Well, before I had even touched the box, it was clear that the frosting had already been smushed, as could be seen through the cellophane window. I asked for a different box, please, as clearly, the cake was damaged before I had even left the counter. “There must be a properly sized box back there to accommodate this sized cake. Please, I want it to look nice,” I gently pushed, confirming I was no pushover.
Machel turned away from me in a huff with the cake, walked to the back counter where she clearly said something nasty about me to two of her bakery coworkers, who promptly looked up from their work and simultaneously snickered in my direction.
What in the fuck just happened? Did she just do that? In front of me? Oh, no, no, no.
She had. My sad and my mad collided and exploded in that moment. I had had enough. “What did you just say about me?” I called out to her. Machel looked the other way. Then she walked away. Then she started taking care of another customer.
There, at the bakery counter of Schmariano’s, I wanted to scream. I wanted to cry. I wanted to wail and wail and wail and wail at all of it. I wanted to slap Machel six ways to Sunday. I wanted everyone within a 20 foot vicinity to know what had just happened and that it was not okay. I wanted to crawl into a hole. I wanted to cry.
I did none of that.
Instead, I asked someone else for help. A young man took over and within about two minutes he had packaged up the cake properly. I asked for the young woman’s name. I asked why she was no longer helping me. “Machel,” he said. “She’s rude to everyone,” he whispered to me, then apologized.

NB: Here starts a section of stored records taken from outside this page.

Lemma len_tlv_le t b : len b <= MaxInt32 -> len (tlv t b) <= len b + 10.
Proof. intros Hb. rewrite len_tlv. pose proof (hlen_le (len b)). pose proof (len_nonneg b). lia. Qed.

Lemma encodeInteger_le v : len (encodeInteger v) <= 19.
Proof. rewrite encodeInteger_tlv. pose proof (integerBody_short v). etransitivity; [apply len_tlv_le; unfold MaxInt32; lia|]. lia. Qed.

(** The envelope adds less than 300 octets to what it carries. *)
Lemma message_len g sp e p :
  let carried := len e + len (AuthoritativeEngineID p) + len (UserName p) + len (AuthParams p) + len (PrivParams p) in
  carried <= MaxInt32 - 300 ->
  len (encodeSNMPv3Message {| msgVersion := SNMPV3_VERSION; GlobalData := g; SecurityParams := sp; ScopedPDU := e |} (encodeUSMSecurityParameters p))
    <= carried + 300.
Proof.
  intros carried Hc. unfold carried in Hc. pose proof (len_nonneg e) as N1. pose proof (len_nonneg (AuthoritativeEngineID p)) as N2.
  pose proof (len_nonneg (UserName p)) as N3. pose proof (len_nonneg (AuthParams p)) as N4. pose proof (len_nonneg (PrivParams p)) as N5.
  unfold MaxInt32 in *.
  assert (Hu : len (encodeUSMSecurityParameters p) <= carried - len e + 88).
  { unfold encodeUSMSecurityParameters. rewrite encodeSequence_tlv.
    pose proof (encodeInteger_le (AuthoritativeEngineBoots p)). pose proof (encodeInteger_le (AuthoritativeEngineTime p)).
    pose proof (len_tlv_le ASN1_OCTET_STRING (AuthoritativeEngineID p) ltac:(unfold carried, MaxInt32 in *; lia)).
    pose proof (len_tlv_le ASN1_OCTET_STRING (UserName p) ltac:(unfold carried, MaxInt32 in *; lia)).
    pose proof (len_tlv_le ASN1_OCTET_STRING (AuthParams p) ltac:(unfold carried, MaxInt32 in *; lia)).
    pose proof (len_tlv_le ASN1_OCTET_STRING (PrivParams p) ltac:(unfold carried, MaxInt32 in *; lia)).
    rewrite !encodeOctetString_tlv. generalize dependent (encodeInteger (AuthoritativeEngineBoots p)). intros i1 Hi1.
    generalize dependent (encodeInteger (AuthoritativeEngineTime p)). intros i2 Hi2.
    etransitivity; [apply len_tlv_le|]; rewrite !len_app; unfold carried, MaxInt32; lia. }
  assert (Hg : len (encodeSequence (globalContents g)) <= 90).
  { unfold globalContents. rewrite encodeSequence_tlv, encodeOctetString_tlv.
    pose proof (encodeInteger_le (MsgID g)). pose proof (encodeInteger_le (MsgMaxSize g)). pose proof (encodeInteger_le (MsgSecurityModel g)).
    pose proof (len_tlv_le ASN1_OCTET_STRING [MsgFlags g] ltac:(unfold MaxInt32; rewrite len_cons, len_nil; lia)) as Hf.
    rewrite len_cons, len_nil in Hf. generalize dependent (encodeInteger (MsgID g)). intros i1 Hi1.
    generalize dependent (encodeInteger (MsgMaxSize g)). intros i2 Hi2. generalize dependent (encodeInteger (MsgSecurityModel g)). intros i3 Hi3.
    etransitivity; [apply len_tlv_le|]; rewrite !len_app; unfold MaxInt32; lia. }
  unfold encodeSNMPv3Message. cbn [msgVersion GlobalData ScopedPDU]. rewrite (encodeSequence_tlv (_ ++ _)).
  pose proof (encodeInteger_le SNMPV3_VERSION) as Hv. generalize dependent (encodeSequence (globalContents g)). intros gs Hg.
  generalize dependent (encodeUSMSecurityParameters p). intros us Hu. generalize dependent (encodeInteger SNMPV3_VERSION). intros vs Hv.
  rewrite !encodeOctetString_tlv. pose proof (len_tlv_le ASN1_OCTET_STRING us ltac:(unfold carried, MaxInt32 in *; lia)).
  pose proof (len_tlv_le ASN1_OCTET_STRING e ltac:(unfold carried, MaxInt32 in *; lia)).
  unfold carried in *. destruct (negb _); (etransitivity; [apply len_tlv_le|]); rewrite !len_app; unfold MaxInt32; lia.
Qed.

(** ** Sealing and opening *)

Section Session.
Context `{CryptoLaws}.

Definition authOf (g : SNMPv3GlobalData) : bool := flagSet (MsgFlags g) SNMPV3_MSG_FLAG_AUTH.
Definition privOf (g : SNMPv3GlobalData) : bool := flagSet (MsgFlags g) SNMPV3_MSG_FLAG_PRIV.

Machel did not know why I was buying a cake. She had no idea what was happening in my own little slice of the universe. She was just a mean and nasty person in that moment. She chose to be. Why? I don’t know. Maybe she too was grieving. Maybe she just got dumped. Maybe she was feeling sick to her stomach. Maybe she has a strong aversion to middle aged ladies with curly hair and glasses.

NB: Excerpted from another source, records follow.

Lemma seal_size s c g boots time user salt contents data :
  keyed s c (MsgFlags g) -> len salt = 8 -> seal s c g boots time user salt contents = Ok (Some data) ->
  len data = sealedSize s c g boots time user (len contents).
Proof.
  intros [_ Hk] Hs. unfold seal.
  destruct (if privOf g then _ else _) as [[e pp]|] eqn:Ee; [|done].
  assert (He : len (if privOf g then encodeOctetString e else e) = (if privOf g then tlvSize (cipherSize c (tlvSize (len contents))) else tlvSize (len contents)) /\
               len pp = (if privOf g then 8 else 0)).
  { destruct (privOf g) eqn:Ep.
    - destruct (Hk Ep) as (_ & Hp & _). apply cipher_size in Ee as [He ->]; [|done]. rewrite encodeOctetString_tlv, len_tlv_size, He, encodeSequence_tlv, len_tlv_size. done.
    - injection Ee as <- <-. by rewrite encodeSequence_tlv, len_tlv_size. }
  destruct He as [He Hpp].
  match goal with |- context [encodeSNMPv3Message ?m ?u] => set (msg := encodeSNMPv3Message m u) end.
  assert (Hm : len msg = sealedSize s c g boots time user (len contents)).
  { unfold msg, encodeSNMPv3Message. cbn [msgVersion GlobalData ScopedPDU].
    fold (flagSet (MsgFlags g) SNMPV3_MSG_FLAG_PRIV). fold (privOf g). unfold sealedSize.
    pose proof (usm_size s g boots time user pp (if authOf g then usmZeroedAuthParams else []) Hpp ltac:(by destruct (authOf g))) as Hu.
    revert He Hu. generalize (if privOf g then encodeOctetString e else e).
    match goal with |- context [encodeOctetString (encodeUSMSecurityParameters ?p)] => generalize (encodeUSMSecurityParameters p) end.
    intros us x He Hu. generalize (encodeInteger SNMPV3_VERSION) (encodeSequence (globalContents g)). intros v gs.
    rewrite encodeSequence_tlv, len_tlv_size. f_equal. rewrite encodeOctetString_tlv, !len_app, len_tlv_size, Hu, He. lia. }
  clearbody msg. destruct (authOf g); [|by intros [= <-]].
  destruct (usmAuthDigest _ _ _) as [[d|]| |]; cbn [res_bind]; try done. intros Hd. by rewrite (substitute_len _ _ _ Hd).
Qed.

(** ** The response of a v3 GETBULK *)

Definition bulkContents (s : V3Server) (id : Z) (binds : list (bytes * bytes)) : bytes :=
  scopedContents (engineID (usm s)) [] (requestPDU SNMP_GET_RESPONSE id 0 0 (bindingsOf binds)).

I don’t know what Machel’s problem was and I don’t care.
With my cake in hand, I went to go pay for it, making a beeline for the customer service desk on the way. I calmly explained the situation to the two store managers there. Both apologized profusely. One left immediately to talk with Machel. The other comped me the cake, hoping the experience would not keep me from shopping with them in the future.

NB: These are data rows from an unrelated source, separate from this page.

(* ===== verification/Lldp.v ===== *)
(** * LLDP tables (lldp_table.go)

    The neighbours a device advertises, computed from the link graph, the devices
    that exist and their interface states.  GET computes one OID ([lldpGet]); a
    walk enumerates the rows of [buildLLDPServedOIDs], which the server keeps as a
    snapshot per generation of the graph.  The theorems show that the two agree,
    in the form the MIB walk relies on, that the two ends of a cable describe each
    other, and that a snapshot is never served after the change it predates has
    been announced. *)

From stdpp Require Import gmap.
From S2P Require Import Prelude GoStrings TypedValue Oid OidOrder OidPrefix Walk IfState IfCounters Topology.

(** ** Data *)

(** A device as its own and its peers' LLDP tables read it: the four octets of
    its address, its names, its resource index and, when it has interface
    counters, its state engine. *)
Record lldpDevice := {
  dev_IP : bytes;
  dev_sysName : bytes;
  dev_cachedSysName : option bytes;
  dev_oidIndex : gmap bytes bytes;
  dev_state : option InterfaceState;
}.
Record SimulatorManager := { topology : Topology; devicesByIP : gmap bytes lldpDevice }.

Definition FindDeviceByIP (sm : SimulatorManager) (ip : bytes) : option lldpDevice := devicesByIP sm !! ip.
Definition indexDeviceByIP (sm : SimulatorManager) (d : lldpDevice) : SimulatorManager :=
  {| topology := topology sm; devicesByIP := <[quad (dev_IP d) := d]> (devicesByIP sm) |}.

Definition oidLldpLocChassisIdSubtype : bytes := str ".1.0.8802.1.1.2.1.3.1.0".
Definition oidLldpLocChassisId : bytes := str ".1.0.8802.1.1.2.1.3.2.0".
Definition oidLldpLocSysName : bytes := str ".1.0.8802.1.1.2.1.3.3.0".
Definition oidLldpLocSysDesc : bytes := str ".1.0.8802.1.1.2.1.3.4.0".
Definition lldpLocPortPrefix : bytes := str ".1.0.8802.1.1.2.1.3.7.1.".
Definition lldpRemPrefix : bytes := str ".1.0.8802.1.1.2.1.4.1.1.".
Definition oidSysDescr : bytes := str ".1.3.6.1.2.1.1.1.0".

And then, I cried. I didn’t mean to. The tears came, just a few, but they were unmistakable. I told him why I was there to buy a cake and how the mere act of walking up to that bakery counter took every ounce of strength I had. I hoped Machel would do better and learn not to be so nasty. I had just freaking played the grieving mother card.
Sigh. Oh, yes I did.
Today, for the first time in nine days, I went back to Schmariano’s. I didn’t see Machel, but that brief bakery exchange did come flooding back while I was there. I felt icky. Unkind. Sad. Who wants to feel all of that while standing in line to pay for cheese and cilantro and limes?
I had just about convinced myself I would never return to that store again, when, as I was leaving, I ran into the manager I had confided in last week. He recognized me, it seemed, because when he said, “How are you?” he cocked his head and seemed to actually care.